There is a shortage of bread and now, with the war in Ukraine, also of flour, as well as other basic necessities. From 15 to 17 March, a conference organized by the Catholic Church is being held in Damascus, on the theme: “The Church, Home of Charity – Synodality and coordination.” It foresees about 250 participants, including Syrians and people from abroad, representatives of Catholic institutions and humanitarian agencies. Cardinal Leonardo Sandri, prefect of the Congregation for the Oriental Churches, some members of Roman Dicasteries, and the ROACO [Reunion of Aid Agencies for the Oriental Churches, - ed.] will also be present. Plans will be made to fraternally share the “five loaves and two fish.”

In this context, the flight of Christians continues...

In these years of war more than half, and perhaps two-thirds, of Christians have left Syria.
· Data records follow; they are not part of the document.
Lemma send_gate_rejects_opted_out_witness :
  OptedOut (optouts blockedStore) (normalizeNumber (JStr "+44 7700 900000")) /\
  post_api_send transportOk noEnv blockedStore (JStr "+44 7700 900000")
                (JStr "447418317717") (JStr "Hello")
  = (Reply 403 (JsObj [("error", JsStr "Number is opted out");
                       ("to", JsStr "447700900000");
                       ("blocked", JsBool true);
                       ("status", JsStr "rejected")]), []) /\
  post_sms_json transportOk noEnv blockedStore JUndefined JUndefined
                (JStr "+44 7700 900000") (JStr "447418317717") (JStr "Hello")
  = (Reply 200 (JsObj
       [("message-count", JsStr "1");
        ("messages",
         JsArr [JsObj [("to", JsStr "447700900000");
                       ("status", JsStr "99");
                       ("error-text", JsStr "Number is opted out")]])]), []).
Proof.
  assert (OptedOut (optouts blockedStore)
                   (normalizeNumber (JStr "+44 7700 900000"))) as Hb
      by (apply isOptedOut_spec; reflexivity).
  split; [exact Hb|].
  destruct (send_gate_rejects_opted_out transportOk noEnv blockedStore)
    as (_ & _ & _ & Hsend & Hshim & _).
  assert (apiKey (getActiveCredentials noEnv blockedStore) <> "") as Hk
      by discriminate.
  assert (apiSecret (getActiveCredentials noEnv blockedStore) <> "") as Hs
      by discriminate.
  split.
  - exact (proj1 (Hsend (JStr "+44 7700 900000") (JStr "447418317717")
                        (JStr "Hello") Hk Hs eq_refl eq_refl eq_refl) Hb).
  - exact (proj1 (Hshim JUndefined JUndefined (JStr "+44 7700 900000")
                        (JStr "447418317717") (JStr "Hello")
                        Hk Hs eq_refl eq_refl eq_refl) Hb).
Defined.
In these conflicts, minority groups are the weakest link in the chain. This is an irreparable wound for these sui iuris Oriental Churches, but it is also a serious damage for Syrian society itself. Christians, who have been present in the Middle East for two thousand years, have made a significant contribution to the development of their country, especially in the fields of education and health, with very efficient and respected schools and hospitals. The presence of Christians could be compared, for Syrian society itself, to a window that opens onto the world. Christians are generally open-minded and tolerant. With every Christian family that emigrates, the window gradually closes.

Do you think more courage is needed at the level of diplomacy, of international politics?
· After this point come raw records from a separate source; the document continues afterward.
(** * Event-log ABI engine of web3.py: filters, topic sets and log decoding

    A shallow embedding of [web3/utils/events.py]: the type classifier
    [is_dynamic_sized_type], the argument matcher [ArgumentFilter], the topic
    normaliser [normalize_topic_list], the filter builder
    [EventFilterBuilder], the exhaustive combination builders
    [construct_event_topic_set] / [construct_event_data_set] and the log
    decoder [get_event_data].

    Python exceptions are values of [exn] carried by the [result] monad.
    The ABI codec and Keccak-256, which the module imports from [eth_abi] and
    [eth_utils], are the fields of the class [Codec]. *)

From Stdlib Require Import Strings.Ascii Strings.Byte.
From stdpp Require Import base option list strings gmap fin_maps.

Local Open Scope string_scope.
Local Open Scope list_scope.
Local Open Scope nat_scope.

(** ** Python values *)

Abbreviation bytes := (list Byte.byte).

(** The values this module handles.  [PyList] stands for a Python list or
    tuple: [is_list_like] holds of both and the module tells them apart
    nowhere. *)
#[warnings="-register-all"] Inductive pyval : Type :=
| PyNone
| PyBool (b : bool)
| PyInt (z : Z)
| PyStr (s : string)
| PyBytes (bs : bytes)
| PyList (l : list pyval).

#[global] Instance byte_eq_dec : EqDecision Byte.byte := Byte.byte_eq_dec.

(** [eth_utils.is_list_like]: lists and tuples, not [str] nor [bytes]. *)
Definition is_list_like (v : pyval) : bool :=
  match v with PyList _ => true | _ => false end.

(** [v is None]. *)
Definition is_None (v : pyval) : bool :=
  match v with PyNone => true | _ => false end.

(** Python's [==] on these values ([True == 1] and [False == 0] included).
    [PyList] standing for a list and for a tuple, two of them with equal
    elements are equal here, where Python tells a list from a tuple: the
    comparison is Python's whenever one side is not a list or tuple. *)
Fixpoint py_eq (a b : pyval) : bool :=
  match a, b with
  | PyNone, PyNone => true
  | PyBool x, PyBool y => bool_decide (x = y)
  | PyBool x, PyInt z | PyInt z, PyBool x => bool_decide (z = if x then 1%Z else 0%Z)
  | PyInt x, PyInt y => bool_decide (x = y)
  | PyStr x, PyStr y => bool_decide (x = y)
  | PyBytes x, PyBytes y => bool_decide (x = y)
  | PyList l1, PyList l2 =>
      (fix go (l1 l2 : list pyval) : bool :=
         match l1, l2 with
         | [], [] => true
         | x :: r1, y :: r2 => py_eq x y && go r1 r2
         | _, _ => false
         end) l1 l2
  | _, _ => false
  end.

(** ** Exceptions and the error monad *)

Inductive exn : Type :=
| MismatchedABI (msg : string)
| ValueError_argument_count
    (* "When passing an argument list, the number of arguments must match
       the event constructor." *)
| ValueError_topic_count (expected got : nat)
    (* "Expected {0} log topics.  Got {1}" *)
| ValueError_duplicate_names (names : list string)
    (* "Invalid Event ABI:  The following argument names are duplicated
       between event inputs: '{0}'" *)
| TypeError
| AttributeError (attr : string)
| CodecError (primitive : string)
    (* whatever an imported primitive raises: process_type, encode_single,
       decode_abi, decode_single, to_bytes *).

Inductive result (A : Type) : Type :=
| Ok (a : A)
| Raise (e : exn).
Arguments Ok {A} a.
Arguments Raise {A} e.

#[global] Instance result_bind : MBind result := λ A B k r,
  match r with Ok a => k a | Raise e => Raise e end.
#[global] Instance result_ret : MRet result := λ A a, Ok a.
#[global] Instance result_fmap : FMap result := λ A B f r,
  match r with Ok a => Ok (f a) | Raise e => Raise e end.

(** A primitive that may raise: [None] becomes [CodecError name]. *)
Definition primitive {A} (name : string) (o : option A) : result A :=
  match o with Some a => Ok a | None => Raise (CodecError name) end.

(** A comprehension [f(x) for x in l], evaluated left to right; the first
    exception ends it. *)
Fixpoint for_each {A B} (f : A → result B) (l : list A) : result (list B) :=
  match l with
  | [] => Ok []
  | x :: r => y ← f x; ys ← for_each f r; Ok (y :: ys)
  end.

(** ** Hex rendering

    [eth_utils.encode_hex] on bytes: lowercase, two digits a byte, prefixed
    with 0x.  [to_hex] on a bytes value is [encode_hex]. *)

Definition hex_digit (n : N) : ascii :=
  match n with
  | 0 => "0" | 1 => "1" | 2 => "2" | 3 => "3" | 4 => "4" | 5 => "5"
  | 6 => "6" | 7 => "7" | 8 => "8" | 9 => "9" | 10 => "a" | 11 => "b"
  | 12 => "c" | 13 => "d" | 14 => "e" | _ => "f"
  end%N%char.

Fixpoint hexlify (bs : bytes) : string :=
  match bs with
  | [] => ""
  | b :: r =>
      String (hex_digit (Byte.to_N b / 16))
        (String (hex_digit (Byte.to_N b mod 16)) (hexlify r))
  end.

Definition encode_hex (bs : bytes) : string := "0x" +:+ hexlify bs.

(** ** Event descriptors and log entries *)

Record InputParameter : Type := {
  name : string;
  type : string;
  indexed : bool
}.

Record EventDescriptor : Type := {
  event_name : string;
  anonymous : bool;
  inputs : list InputParameter
}.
The UN Special Envoy for Syria, Geir Pedersen, keeps coming back to the need for greater involvement of international diplomacy. Unfortunately, the protracted nature of the conflict, the Covid-19 pandemic, and other conflicts, in particular the war in Ukraine, have turned the attention of the international community elsewhere.

How important is it that the world’s media outlets continue to keep the focus on Syria?

Until a couple of years ago, I used to receive phone calls from various parts of the world for interviews and information on the Syrian conflict. Now the phone is no longer ringing. This is another great misfortune that has happened to Syria: falling into obscurity. This obscurity is hurting people a lot.

Some Syrians, recruited by Russia, are said to have left to fight in Ukraine. It seems that the poverty of the war-torn country is being exploited to fight another war...

I too have read these reports. Something similar happened in Libya a few years ago: Syrian mercenaries found themselves fighting on opposite sides. This is yet another disease caused by war, which is a factory that produces all sorts of ills: victims, destruction of neighbourhoods and villages, refugees, damage to the social fabric, the disintegration of families, violence, poverty, lack of work, drugs, and numerous other ills. Many young people find themselves without work, [and] have learned to handle weapons and enlist for a few hundred dollars.

People generally do not dare to speak out. I join Pope Francis’ repeated and strong admonition to silence the weapons and stop the slaughter. It seems to me that tormented Syria, from experience, understands this pressing appeal. If I may use the Gospel parable of poor Lazarus and rich Dives, surely Syria, mutatis mutandis, wants to sternly admonish others not to fall into the same place of torment into which it has fallen (Lk 16:27-28). It is sad to see, repeated in Ukraine, the same harrowing images of pain seen in Syria: homes destroyed, deaths, millions of refugees, the use of unconventional weapons such as cluster bombs, the bombing of hospitals and schools. Seeing the exact same descent into hell as seen in Syria.

We are in the Lenten journey, a time of prayer and fasting. How are you living this time?

You could say that people, whatever religious denomination they belong to, have been living an uninterrupted Lent and fasting for eleven years. It is important, above all, to remain close and be in solidarity.